Michea enfatizza il significato originale, vale a dire storico, di «populismo» nella Russia zarista: una corrente all’interno del movimento socialista -apprezzatissimo da Marx ed Engels- in base a cui i contadini, gli artigiani e i piccoli imprenditori avrebbero avuto il loro posto d’onore in un’economia socialista evoluta. Nel maggio 1968 in Francia nessuno avrebbe mai pensato che il populismo sarebbe stato sinonimo di fascismo. Questo accadde solo agli inizi del 1980 come conseguenza della creazione del linguaggio orwelliano neoliberalista.

Michea nota anche che nelle congiunture attuali è molto più facile essere un neoliberale di sinistra che uno di destra; in Francia, questi liberali di sinistra appartengono alla cerchia ristrettissima dei «Giovani Leader» adottati dalla Fondazione Franco-Statunitense.
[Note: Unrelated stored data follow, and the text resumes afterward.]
(* ===== verification/ToyCeremony.v ===== *)
(** A concrete ceremony, on the instance of [Toy]: two months and an emergency
    path, built by the phone.  The witnesses of the ceremony's properties are
    evaluated on it. *)

From S2P Require Import Prelude Bitcoin Toy Types Keys Policy Transactions FileSystem Storage Ceremony CeremonyValidate CeremonySound CeremonyBuild.

(** * Encodings of the manifest *)

#[export] Instance ser_nat : Toy.Ser nat := Toy.ser_inj N.of_nat N.to_nat Nat2N.id.
Definition z_code (z : Z) : N * bool := (Z.to_N (Z.abs z), (z <? 0)%Z).
Definition of_z_code (c : N * bool) : Z := if c.2 then (- Z.of_N c.1)%Z else Z.of_N c.1.
Lemma of_z_code_code z : of_z_code (z_code z) = z.
Proof. unfold of_z_code, z_code. simpl. destruct (Z.ltb_spec z 0); lia. Qed.
#[export] Instance ser_Z : Toy.Ser Z := Toy.ser_inj z_code of_z_code of_z_code_code.

#[export] Instance ser_BatchTransaction : Toy.Ser BatchTransaction.
Proof.
  refine (Toy.ser_inj (B:=string * string * N * list N * list N)
    (λ t, (psbt_file t, unsigned_txid t, fee_sats t, vault_input_indexes t,
           controller_input_indexes t))
    (λ '(a, b, c, d, e), Build_BatchTransaction a b c d e) _).
  by intros [].
Defined.
#[export] Instance ser_ConnectorState : Toy.Ser ConnectorState.
Proof.
  refine (Toy.ser_inj (B:=OutPoint * N) (λ c, (connector_outpoint c, value_sats c))
    (λ '(a, b), {| connector_outpoint := a; value_sats := b |}) _).
  by intros [].
Defined.
#[export] Instance ser_AllowanceStep : Toy.Ser AllowanceStep.
Proof.
  refine (Toy.ser_inj (B:=N * N * N * N * string * ConnectorState * option ConnectorState
      * BatchTransaction)
    (λ a, (step a, step_delay_seconds a, step_delay_sequence a, chain_value_sats a,
           step_hot_address a, connector a, next_connector a, authorization a))
    (λ '(a, b, c, d, e, f, g, h), {| step := a; step_delay_seconds := b; step_delay_sequence := c;
       chain_value_sats := d; step_hot_address := e; connector := f; next_connector := g;
       authorization := h |}) _).
  by intros [].
Defined.
#[export] Instance ser_EmergencyAccessPolicy : Toy.Ser EmergencyAccessPolicy.
Proof.
  refine (Toy.ser_inj (B:=N * N * N * string * N * N * N * N * ConnectorState * ConnectorState
      * BatchTransaction * BatchTransaction)
    (λ e, (amount_sats e, emergency_delay_seconds e, emergency_delay_sequence_of e,
           emergency_hot_address e, staging_vout e, staging_value_sats e, vault_change_vout e,
           vault_change_value_sats e, trigger_connector e, withdrawal_connector e, trigger e,
           withdrawal e))
    (λ '(a, b, c, d, e, f, g, h, i, j, k, l), {| amount_sats := a; emergency_delay_seconds := b;
       emergency_delay_sequence_of := c; emergency_hot_address := d; staging_vout := e;
       staging_value_sats := f; vault_change_vout := g; vault_change_value_sats := h;
       trigger_connector := i; withdrawal_connector := j; trigger := k; withdrawal := l |}) _).
  by intros [].
Defined.
#[export] Instance ser_BatchManifest : Toy.Ser BatchManifest.
Proof.
  refine (Toy.ser_inj (B:=(N * Z * string * string * string * string * string * N) *
      (N * N * N * N * N * N * nat) * (BatchTransaction * option N * N * N * N * option N *
      option N) * (list AllowanceStep * option EmergencyAccessPolicy * bool * bool))
    (λ m, ((manifest_version m, created_at m, manifest_network m, manifest_vault_descriptor m,
            manifest_vault_address m, controller_descriptor m, controller_address m,
            connector_value_sats m),
           (monthly_limit_sats m, emergency_access_limit_sats m, fee_rate_sat_vb m,
            total_input_sats m, vault_input_sats m, controller_input_sats m, allowance_count m),
           (rollover m, allowance_vout m, allowance_value_sats m, remainder_vout m,
            remainder_value_sats m, monthly_connector_vout m, emergency_connector_vout m),
           (allowances m, emergency_access m, phone_approved m, hww_approved m)))
    (λ '((a, b, c, d, e, f, g, h), (i, j, k, l, n, o, p), (q, r, s, t, u, v, w), (x, y, z, z')),
      {| manifest_version := a; created_at := b; manifest_network := c;
         manifest_vault_descriptor := d; manifest_vault_address := e; controller_descriptor := f;
         controller_address := g; connector_value_sats := h; monthly_limit_sats := i;
         emergency_access_limit_sats := j; fee_rate_sat_vb := k; total_input_sats := l;
         vault_input_sats := n; controller_input_sats := o; allowance_count := p; rollover := q;
         allowance_vout := r; allowance_value_sats := s; remainder_vout := t;
         remainder_value_sats := u; monthly_connector_vout := v; emergency_connector_vout := w;
         allowances := x; emergency_access := y; phone_approved := z; hww_approved := z' |}) _).
  by intros [].
Defined.

(** * The ceremony *)

(** The hot wallet: numbered regtest addresses. *)
#[export] Instance toy_hot : HotAddressProvider N :=
  {| next_receive_address := λ n, (Ok ("r-hot-" +:+ pretty n : Address), (n + 1)%N) |}.

Definition toy_vault_config : VaultConfig :=
  {| config_version := 1; config_network := "regtest"; phone_vault_pubkey := "phone";
     hww_vault_pubkey := "hww"; phone_hot_external_descriptor := "";
     phone_hot_internal_descriptor := "";
     vault_descriptor := vault_descriptor_text toy_phone toy_hww;
     vault_address := address_to_string (vault_address_of toy_vault);
     phone_recovery_blocks := PHONE_RECOVERY_BLOCKS; hww_recovery_blocks := HWW_RECOVERY_BLOCKS;
     config_monthly_limit_sats := 0; config_emergency_access_limit_sats := 0 |}.

Definition toy_phone_keys : DeviceKeys :=
  {| keys_network := Regtest; mnemonic := "words" : Mnemonic; vault_key_index := 0; seed := [];
     master_xpriv := "" : Xpriv; vault_xpriv := "" : Xpriv; vault_keypair := toy_phone_keypair;
     vault_pubkey := toy_phone |}.

Definition toy_vault_utxo (n v : N) : VaultUtxo :=
  {| utxo_outpoint := toy_outpoint n; utxo_txout := {| value := v; script_pubkey := toy_vault_script |};
     confirmation_height := 1 |}.

Definition toy_limits : PolicyLimits :=
  {| limits_monthly_limit_sats := 20000; limits_emergency_access_limit_sats := 5000 |}.
Definition toy_batch_dir : Path := [RootDir; Normal "b"].

Definition toy_build : result BatchManifest * (FS * N) := Eval vm_compute in
  build_policy_proposal_with_connectors toy_vault_config [toy_vault_utxo 3 49000]
    [toy_connector 4] 1700000000 toy_limits toy_batch_dir toy_phone_keys (empty_fs, 0%N).
Definition toy_manifest : BatchManifest :=
  ltac:(let r := eval cbv delta [toy_build] in toy_build in
        match r with (Ok ?m, _) => exact m end).
Definition toy_batch : FS :=
  ltac:(let r := eval cbv delta [toy_build] in toy_build in
        match r with (_, (?f, _)) => exact f end).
Il cartello multinazionale e finanziario-bancario francese -in due parole, la classe dominante nel paese- ha compreso immediatamente che un candidato di destra cattolica tradizionale come Francois Fillon non avrebbe mai preso il volo; questo cartello aveva bisogno di una nuova etichetta per la stessa bottiglia. Da qui Macron: un brillante riconfezionamento venduto come un cambio in cui la Francia può credere ed anche in un approccio relativamente «soft» alle riforme necessarie per la sopravvivenza del progetto neoliberale.

Cosa sembra i francesi abbiano votato: l’unità dell’economia neoliberale ed il liberalismo culturale. Chiamatelo, come fa Michea, «liberalismo integrato». Oppure, con un’implicazione orwelliana, «capitalismo post-democratico». Una vera rivolta delle elites. E i «villici» ci credono pure. Che mangino dunque del croissant troppo costosi per loro. Ancora una volta, la Francia guida l’ovest.